=== Begin Enclosure ===
(* ===== verification/ConsentPage.v ===== *)
(** The pages and documents of the OAuth2 endpoints (src/go/httpserver/routes_oauth2.go):
    the consent page with the texts it shows, as the browser gets it through the
    middleware, the discovery document and the routes. *)
From S2P Require Import Prelude GoStrings GoText Json Floats Numbers Condition Context Uuid Evaluate Snapshot PermissionService Users PolicyStore Metadata Schema Router Payload Workflow AuditTrail Sql ConditionSql Jql Planner Records Times Crud CrudOutcomes CrudProps CrudState CrudReads Aggregate Authn Cron Outbound Wire Grpc GrpcProps RestRecords Config ConfigProps Sessions OAuth OAuthRoutes HttpRuntime Boot.

Open Scope string_scope.
Open Scope list_scope.

(** ** html.EscapeString *)

Definition escape_byte (a : ascii) : string :=
  if Ascii.eqb a "&" then "&amp;"
  else if Ascii.eqb a "'" then "&#39;"
  else if Ascii.eqb a "<" then "&lt;"
  else if Ascii.eqb a ">" then "&gt;"
  else if Ascii.eqb a quote_char then "&#34;"
  else str1 a.

Fixpoint EscapeString (s : string) : string :=
  match s with EmptyString => "" | String a s' => escape_byte a +:+ EscapeString s' end.

(** A byte that can end a text or an attribute. *)
Definition markup_byte (a : ascii) : bool :=
  Ascii.eqb a "<" || Ascii.eqb a ">" || Ascii.eqb a "'" || Ascii.eqb a quote_char.

Definition newline : string := str1 (Ascii.ascii_of_N 10).

(** A text of the source in which an apostrophe stands for a quotation mark. *)
Definition dq (s : string) : string := ReplaceByte s "'" quote.

(** ** The consent page *)

Definition scope_items (tokens : list string) : string :=
  match tokens with
  | [] => "<li>(no specific permissions requested)</li>"
  | _ => String.concat "" (map (fun t => "<li>" +:+ EscapeString t +:+ "</li>") tokens)
  end.

Definition page_head : string := Join (map dq
  ["<!doctype html>";
   "<html lang='en'>";
   "<head>";
   "<meta charset='utf-8'>";
   "<title>Authorize application</title>";
   "<style>";
   "  body { font-family: system-ui, sans-serif; max-width: 32rem; margin: 4rem auto; padding: 0 1rem; color: #1a1a1a; }";
   "  h1 { font-size: 1.25rem; }";
   "  ul { background: #f5f5f5; border-radius: 0.5rem; padding: 1rem 1rem 1rem 2rem; }";
   "  .actions { margin-top: 1.5rem; display: flex; gap: 0.75rem; }";
   "  button { font-size: 1rem; padding: 0.5rem 1.25rem; border-radius: 0.375rem; border: 1px solid #ccc; cursor: pointer; }";
   "  #approve { background: #111827; color: #fff; border-color: #111827; }";
   "  #error { color: #b91c1c; margin-top: 1rem; }";
   "</style>";
   "</head>";
   "<body>";
   "  <h1>"]) newline.

Definition page_intro : string := Join (map dq
  [" is requesting access to your account</h1>";
   "  <p>This application would like to:</p>";
   "  <ul>"]) newline.

Definition page_actions : string := Join (map dq
  ["</ul>";
   "  <div class='actions'>";
   "    <button id='approve' type='button'>Approve</button>";
   "    <button id='deny' type='button'>Deny</button>";
   "  </div>";
   "  <p id='error' hidden></p>";
   "  <script>";
   "    function csrfToken() {";
   "      const m = document.cookie.match(/(?:^|; )metap_csrf=([^;]*)/);";
   "      return m ? decodeURIComponent(m[1]) : '';";
   "    }";
   "    async function decide(approve) {";
   "      try {";
   "        const res = await fetch('/oauth/authorize/decision', {";
   "          method: 'POST',";
   "          credentials: 'include',";
   "          headers: { 'content-type': 'application/json', 'x-csrf-token': csrfToken() },";
   "          body: JSON.stringify({ requestId: '"]) newline.

Definition page_end : string := Join (map dq
  ["', approve: approve }),";
   "        });";
   "        const body = await res.json();";
   "        if (res.ok && body.redirectTo) {";
   "          window.location.href = body.redirectTo;";
   "          return;";
   "        }";
   "        throw new Error((body.error && body.error.message) || 'request failed');";
   "      } catch (e) {";
   "        const el = document.getElementById('error');";
   "        el.hidden = false;";
   "        el.textContent = 'Something went wrong: ' + e.message;";
   "      }";
   "    }";
   "    document.getElementById('approve').addEventListener('click', () => decide(true));";
   "    document.getElementById('deny').addEventListener('click', () => decide(false));";
   "  </script>";
   "</body>";
   "</html>"]) newline.

Section Pages.
Context `{UuidLib}.

Definition consentPageHTML (clientName scope : string) (requestID : uuid) : string :=
  page_head +:+ EscapeString clientName +:+ page_intro +:+ scope_items (ScopeTokens scope) +:+ page_actions
  +:+ uuid_String requestID +:+ page_end.

(** What the handler does with its writer when it shows the page. *)
Definition show_consent (clientName scope : string) (requestID : uuid) : list call :=
  [SetHeader "Content-Type" "text/html; charset=utf-8"; WriteHeader 200; WriteBody (consentPageHTML clientName scope requestID)].

(** ** Documents *)

Definition discoveryMetadata : json :=
  JObj [("authorization_endpoint", JStr "/oauth/authorize");
        ("code_challenge_methods_supported", JArr [JStr "S256"]);
        ("grant_types_supported", JArr [JStr "authorization_code"; JStr "refresh_token"; JStr "client_credentials"]);
        ("issuer", JStr JWTIssuer);
        ("response_types_supported", JArr [JStr "code"]);
        ("revocation_endpoint", JStr "/oauth/revoke");
        ("token_endpoint", JStr "/oauth/token");
        ("token_endpoint_auth_methods_supported", JArr [JStr "client_secret_basic"; JStr "client_secret_post"])].

Definition oauthClientToJSON (c : OAuthClient) : json :=
  JObj [("allowedScopes", JArr (map JStr (oc_AllowedScopes c)));
        ("clientId", JStr (oc_ClientID c));
        ("id", JStr (uuid_String (oc_ID c)));
        ("isConfidential", JBool (oc_IsConfidential c));
        ("name", JStr (oc_Name c));
        ("redirectUris", JArr (map JStr (oc_RedirectURIs c)));
        ("serviceUserId", match oc_ServiceUserID c with Some u => JStr (uuid_String u) | None => JNull end)].

(** mountOAuth2: the method and the pattern of each route. *)
Definition mountOAuth2 : list (string * string) :=
  [("GET", "/oauth/authorize"); ("POST", "/oauth/authorize/decision"); ("POST", "/oauth/token"); ("POST", "/oauth/revoke");
   ("GET", "/.well-known/oauth-authorization-server"); ("POST", "/admin/oauth/clients"); ("GET", "/admin/oauth/clients");
   ("DELETE", "/admin/oauth/clients/{id}")].
End Pages.

(** ** Content security policies *)

(** The sources of a directive of a policy; the first of its name counts. *)
Definition directive (policy name : string) : option (list string) :=
  head (omap (fun d => match Fields d with n :: sources => if String.eqb n name then Some sources else None | [] => None end) (Split policy ";")).

(** A browser runs the text of a script element when the policy has no directive for
    scripts, or one that allows text or names this one. *)
Definition runs_inline_scripts (policy : string) : bool :=
  match directive policy "script-src-elem", directive policy "script-src", directive policy "default-src" with
  | Some l, _, _ | None, Some l, _ | None, None, Some l =>
    existsb (fun s => String.eqb s "'unsafe-inline'" || HasPrefix s "'nonce-" || HasPrefix s "'sha") l
  | None, None, None => true
  end.

(** ** Properties *)

(** No text a tenant chose can leave the element it is shown in. *)
Lemma EscapeString_no_markup s : all_bytes (fun a => negb (markup_byte a)) (EscapeString s) = true.
Proof.
  induction s as [|a s IH]; [done|]. cbn [EscapeString]. rewrite all_bytes_app, IH, andb_true_r. unfold escape_byte, markup_byte.
  repeat (case_match; [done|]). cbn [all_bytes str1]. by rewrite H0, H1, H2, H3.
Qed.

Lemma escape_byte_inj a b s t : escape_byte a +:+ s = escape_byte b +:+ t -> a = b /\ s = t.
Proof.
  unfold escape_byte.
  destruct (Ascii.eqb_spec a "&"), (Ascii.eqb_spec b "&"), (Ascii.eqb_spec a "'"), (Ascii.eqb_spec b "'"), (Ascii.eqb_spec a "<"),
    (Ascii.eqb_spec b "<"), (Ascii.eqb_spec a ">"), (Ascii.eqb_spec b ">"), (Ascii.eqb_spec a quote_char), (Ascii.eqb_spec b quote_char);
    subst; cbn; intros [=]; subst; try done; congruence.
Qed.

(** It is shown as it is: two names never look the same. *)
Lemma EscapeString_inj s t : EscapeString s = EscapeString t -> s = t.
Proof.
  revert t. induction s as [|a s IH]; intros [|b t]; cbn [EscapeString]; [done|..].
  - unfold escape_byte. repeat case_match; discriminate.
  - unfold escape_byte. repeat case_match; discriminate.
  - intros [-> He]%escape_byte_inj. by rewrite (IH t He).
Qed.

Section PageProps.
Context `{UuidLib}.

Lemma Contains_after a b sub : Contains b sub = true -> Contains (a +:+ b) sub = true.
Proof. intros Hb. induction a as [|c a IH]; [done|]. rewrite append_cons. cbn [Contains]. by rewrite IH, orb_true_r. Qed.

Lemma HasPrefix_more a b sub : HasPrefix a sub = true -> HasPrefix (a +:+ b) sub = true.
Proof.
  unfold HasPrefix. destruct (CutPrefix a sub) as [r|] eqn:E; [|done]. apply CutPrefix_Some in E as ->.
  by rewrite <- app_str_assoc, CutPrefix_app.
Qed.

Lemma Contains_before a b sub : Contains a sub = true -> Contains (a +:+ b) sub = true.
Proof.
  induction a as [|c a IH].
  - destruct sub; [by destruct b|done].
  - rewrite append_cons. cbn [Contains]. intros [Hp|Hc]%orb_true_iff; apply orb_true_iff.
    + left. rewrite <- append_cons. by apply HasPrefix_more.
    + right. by apply IH.
Qed.

(** The page works through a script in its text, and is sent with a policy that lets no
    such script run: its two buttons do nothing in a browser. *)
Lemma consent_script_blocked parse_body ids clientName scope requestID :
  exists h, let sent := respond parse_body ids (show_consent clientName scope requestID) in
    wr_sent sent = Some (200%Z, h) /\ h !! "Content-Security-Policy" = Some defaultCSP /\
    wr_body sent = consentPageHTML clientName scope requestID /\ Contains (wr_body sent) "<script>" = true /\
    runs_inline_scripts defaultCSP = false.
Proof.
  assert (Hs : Contains (consentPageHTML clientName scope requestID) "<script>" = true).
  { unfold consentPageHTML. do 4 apply Contains_after. apply Contains_before. vm_compute. reflexivity. }
  eexists. cbv zeta. split; [reflexivity|]. split; [reflexivity|]. split; [reflexivity|]. split; [exact Hs|]. vm_compute. reflexivity.
Qed.

(** The endpoints the discovery document names are routes. *)
Lemma discovery_names_routes verb member :
  (verb, member) ∈ [("GET", "authorization_endpoint"); ("POST", "token_endpoint"); ("POST", "revocation_endpoint")] ->
  exists l route, discoveryMetadata = JObj l /\ (member, JStr route) ∈ l /\ (verb, route) ∈ mountOAuth2.
Proof.
  rewrite !elem_of_cons, elem_of_nil. intros [[= -> ->]|[[= -> ->]|[[= -> ->]|[]]]]; eexists _, _; (split; [reflexivity|]);
    (split; [rewrite list_elem_of_In; cbn; tauto | rewrite list_elem_of_In; cbn; tauto]).
Qed.
End PageProps.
=== End Enclosure ===
ACTIVITY
Show me every line in the data above that includes "margin".

REPLY TO THE EXERCISE
   "  body { font-family: system-ui, sans-serif; max-width: 32rem; margin: 4rem auto; padding: 0 1rem; color: #1a1a1a; }";
   "  .actions { margin-top: 1.5rem; display: flex; gap: 0.75rem; }";
   "  #error { color: #b91c1c; margin-top: 1rem; }";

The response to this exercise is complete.